Jack Shainman Gallery is pleased to present The Universe is on the Inside, an exhibition of Leslie Wayne’s newest works, on view at 524 West 24th Street through June 19. Please note there will not be an opening reception.
The gallery will continue to take the following health and safety precautions. Please do not come to the gallery if you are feeling unwell. Gallery visitors and staff will be required to wear a mask at all times. Hand sanitizer will be available at the gallery entrance. Please observe social distancing guidelines of six feet with all other visitors and staff. We will be limiting visitors, so we appreciate your understanding and cooperation if you are asked to wait outside before entering.
I’ve been gazing out the window a lot this past year, reflecting on the collision of events in this moment…Sometimes it feels like all I can muster, just gazing out the window. And yet it feels like precisely the right thing to do, to take a moment to reflect, looking inward as I gaze outside…
Leslie Wayne, 2021
Jack Shainman Gallery is proud to present The Universe is on the Inside, an exhibition of new work by Leslie Wayne. This series explores the powerful relationship between ourselves and the objects that support and sustain us in our daily lives during a year of complex, unavoidable isolation and ambiguity. At the core of the work is Wayne’s interest in exploring how we imbue these everyday objects, once inanimate and inert, with subjective meaning and purpose. This poignant and introspective presentation underscores Wayne’s personal and deeply intimate perspective on the creative process.
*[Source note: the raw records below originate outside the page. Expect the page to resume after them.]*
(** ** Instructions that call *)
Definition add_gas (g : Z) : I unit :=
  fun f => Done (tt, with_contract (set_Gas (u64 (Gas (contract f) + g)) (contract f)) f).
Definition use_all_but_64th (always : bool) : I Z :=
  fun f =>
    let gas := Gas (contract f) in
    let gas := if always then gas - gas / 64 else gas in
    Done (gas, with_contract (snd (UseGas gas (contract f))) f).
Definition machine {A} (m : EVM -> vmres (A * EVM)) : I A :=
  fun f => do! (a, e) := m (evm f) in Done (a, with_evm e f).

Definition opCreate : I outcome :=
  value <- pop;; offset <- pop;; size <- pop;;
  input <- mem_get offset size;;
  gas <- use_all_but_64th (chain_rule IsEIP150);;
  c <- get contract;;
  r <- machine (Create (self c) input gas value);;
  let '(res, suberr, addr, returnGas) := r in
  push (match suberr with
        | Some ErrCodeStoreOutOfGas => if chain_rule IsHomestead then 0 else addr
        | Some _ => 0
        | None => addr
        end);;;
  add_gas returnGas;;;
  iret (if decide (suberr = Some errExecutionReverted) then res else [], None).

Definition opCreate2 : I outcome :=
  endowment <- pop;; offset <- pop;; size <- pop;; salt <- pop;;
  input <- mem_get offset size;;
  gas <- use_all_but_64th true;;
  c <- get contract;;
  r <- machine (Create2 (self c) input gas endowment salt);;
  let '(res, suberr, addr, returnGas) := r in
  push (match suberr with Some _ => 0 | None => addr end);;;
  add_gas returnGas;;;
  iret (if decide (suberr = Some errExecutionReverted) then res else [], None).

(** The end of the four call instructions. *)
Definition finish_call (retOffset retSize : Z) (r : bytes * option vmerror * Z) : I outcome :=
  let '(ret, err, returnGas) := r in
  push (match err with Some _ => 0 | None => 1 end);;;
  (if bool_decide (err = None \/ err = Some errExecutionReverted) then mem_set retOffset retSize ret else iret tt);;;
  add_gas returnGas;;;
  iret (ret, None).
Lemma opJump_safe ms f x st : sym s0 g0 (x :: st) ms f -> safe ipost (opJump f).
Proof. intros Hs. unfold opJump. run. by eapply jump_safe. Qed.

Lemma opJumpi_safe ms f x y st : sym s0 g0 (x :: y :: st) ms f -> safe ipost (opJumpi f).
Proof.
  intros Hs. unfold opJumpi. run. destruct (negb _); [by eapply jump_safe|]. run. apply u64_nonneg.
Qed.

Lemma pop_topics_rule {B} (Q : B * Frame -> Prop) (k : list Z -> I B) n st ms f : sym s0 g0 st ms f ->
  (n <= length st)%nat -> (forall ts f', sym s0 g0 (drop n st) ms f' -> safe Q (k ts f')) ->
  safe Q (ibind (pop_topics n) k f).
Proof.
  revert k st f. induction n as [|n IH]; intros k st f Hs Hn Hk; cbn [pop_topics]; [by apply Hk|].
  destruct st as [|x st]; simpl in Hn; [lia|]. rewrite ibind_assoc. run. rewrite ibind_assoc.
  eapply IH; [eassumption|lia|]. intros ts f' Hs'. cbv beta. rewrite ibind_iret. by apply Hk.
Qed.

Lemma makeLog_safe n ms f x y st : sym s0 g0 (x :: y :: st) ms f -> covered ms (x, y) -> (n <= length st)%nat ->
  safe ipost (makeLog v n f).
Proof.
  intros Hs Hc Hn. unfold makeLog. run. eapply pop_topics_rule; [eassumption|done|]. intros ts f1 Hs1. cbv beta.
  eapply mem_get_rule; [eassumption|done|done|done|]. intros d Hd _. cbv beta. run.
  eapply update_rule; [eassumption|intros; by apply AddLog_evolves|]. intros f2 Hs2. cbv beta. run.
Qed.

Lemma makePush_safe n ms f st : sym s0 g0 st ms f -> 0 <= n -> safe ipost (makePush n f).
Proof.
  intros Hs Hn. unfold makePush. run. cbv zeta. pose proof (sy_pc _ _ _ _ _ Hs) as Hp.
  set (lo := if pc f + 1 <? _ then pc f + 1 else _). assert (0 <= lo <= len (Code (contract f))) as Hlo.
  { unfold lo. destruct (Z.ltb_spec (pc f + 1) (len (Code (contract f)))); lia. }
  set (hi := if lo + n <? _ then lo + n else _). assert (lo <= hi <= len (Code (contract f))) as Hhi.
  { unfold hi. destruct (Z.ltb_spec (lo + n) (len (Code (contract f)))); lia. }
  destruct (go_slice_bytes (Code (contract f)) lo hi) as (d & -> & _ & Hb); [lia|lia|].
  eapply (lift_rule _ (eq d)); [done|]. intros ? <-.
  pose proof (RightPad_bytes d n (Hb (co_code _ (sy_contract _ _ _ _ _ Hs)))) as Hd. run. apply u64_nonneg.
Qed.

Lemma dup_safe n ms f st : sym s0 g0 st ms f -> (0 < n <= length st)%nat -> safe ipost ((dup n;;; continue) f).
Proof.
  intros Hs Hn. unfold dup. rewrite ibind_assoc. destruct (lookup_lt_is_Some_2 st (n - 1)) as [x Hx]; [lia|].
  eapply Back_rule; [exact Hs|exact Hx|]. intros Hx0. cbv beta. run.
Qed.

Lemma swap_safe n ms f st : sym s0 g0 st ms f -> (0 < n <= length st)%nat -> safe ipost ((swap n;;; continue) f).
Proof.
  intros Hs Hn. destruct (lookup_lt_is_Some_2 st (n - 1)) as [x Hx]; [lia|].
  destruct (lookup_lt_is_Some_2 st 0) as [y Hy]; [lia|]. destruct Hs. unfold ibind, swap. rewrite sy_stack0, Hx, Hy. simpl.
  eapply continue_rule. split; try done. simpl.
  apply Forall_insert; [apply Forall_insert; [done|]|]; by eapply Forall_lookup_1.
Qed.

Lemma opValue_nonneg op st ms f : sym s0 g0 st ms f -> 0 <= opValue v op f.
Proof.
  intros [_ _ _ _ _ [] Hpc [] _ _]. destruct Hv. destruct op; simpl; auto with word lia. unfold mem_Len. lia.
Qed.

(** ** Instructions that do not call *)
Definition calls (op : OpCode) : bool :=
  match op with CREATE | CREATE2 | CALL | CALLCODE | DELEGATECALL | STATICCALL => true | _ => false end.

#[local] Hint Resolve continue_rule opSha3_safe opBalance_safe opCallDataLoad_safe copy_op_safe opReturnDataCopy_safe
  opExtCodeSize_safe opExtCodeCopy_safe opExtCodeHash_safe opBlockhash_safe opMload_safe opMstore_safe opMstore8_safe
  opSload_safe opSstore_safe opJump_safe opJumpi_safe opReturn_safe opSuicide_safe makePush_safe : instr.

Lemma execute_plain lp op st ms f : calls op = false -> op_ok op -> sym s0 g0 st ms f ->
  (stack_use op).1 <= len st -> Forall (covered ms) (regions st op) -> safe ipost (execute v lp op f).
Proof.
  intros Hc Ho Hs Hst Hr. destruct op; try discriminate Hc; cbn [stack_use fst op_ok execute] in *; cbv beta iota zeta;
    try (eapply dup_safe; [exact Hs|lia]); try (eapply swap_safe; [exact Hs|lia]);
    uncons; cbn [regions nth] in Hr; covers; eauto with instr; try (run; done).
  all: try (apply get_rule; eapply push_rule; [exact Hs|by eapply opValue_nonneg|]; intros f' Hs'; cbv beta; run; done).
  - eapply copy_op_safe; [exact Hs|done|]. by intros c [].
  - eapply copy_op_safe; [exact Hs|done|]. by intros c [].
  - eapply makeLog_safe; [exact Hs|done|lia].
Qed.
End with_laws.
Grounded in play between trompe l’oeil and verisimilitude, her pieces hover between abstraction and representation as the shape of each painting takes on the contours of the objects they represent. From utilitarian worktables and loft windows in disrepair to personal medicine cabinets and cracked mirrors, each object stands witness to and reflects on the artist’s intimate, daily life and state of mind.
One Pill or Two takes the form of a partially opened cabinet and brings to the fore the artist’s striking ability to challenge our perceptions of form in space through an idiosyncratic distortion of perspective. As the artist suggests, “while our eagerness to participate in this suspension of disbelief is duly challenged by the painting’s irrefutable materiality, the seduction of verisimilitude keeps that disbelief suspended. This hovering between the two is for me the fascinating part of perception, where the brain, and the mind as a realm of the senses, pushes and pulls our faith in what we see and what we choose to believe.”
Loft presents a picture of Wayne’s crumbling old studio window. Like many of her pieces that serve as portals —windows, doors, cupboards— the viewer is positioned inside of the space, looking to an outside world that is muddled and unidentifiable, suggesting a place that is visually, metaphorically, and physically unattainable, yet still anticipated and tangible. Other windows in the exhibition confuse our reading of the viewer’s position, offering the perspective of looking in from the outside, but with the internal view being the night sky filled with stars or the crepuscular sky with passing clouds, rather than an architectural interior space.
Created during what Wayne calls the “seemingly never-ending pandemic,” The Universe is on the Inside offers unexpected form to the redefining, collective experience of transformation, anxiety and ultimately hope. With the weight of uncertainty dominating the days and months of this past year, Wayne reflects on the instability of our current sociopolitical moment and the all too ubiquitous and undeniable divisions systemically rooted in our day-to-day experience.
Leslie Wayne lives and works in New York City and has been showing at the gallery since 1993. Her influences are rooted in the West Coast landscape of her youth and, along with California’s Light & Space and Craft movements as inspiration, she has cultivated a unique sensibility with her material and with the contemporary practice of painting. In recent years she has continued to push the boundaries of composition, texture, color, and scale in her practice, further developing and challenging the relationship between abstraction and representation.
Concurrently on view is a group show featuring Lyne Lapointe, Hayv Kahraman, Nick Cave and Carlos Vega at our 20th Street space. Upcoming exhibitions include Feedback, a group show at The School | Jack Shainman Gallery in Kinderhook, NY, opening June 5, 2021.
Gallery hours are Tuesday through Saturday from 10 am to 6 pm. The School hours will be Saturdays, from 11-6pm.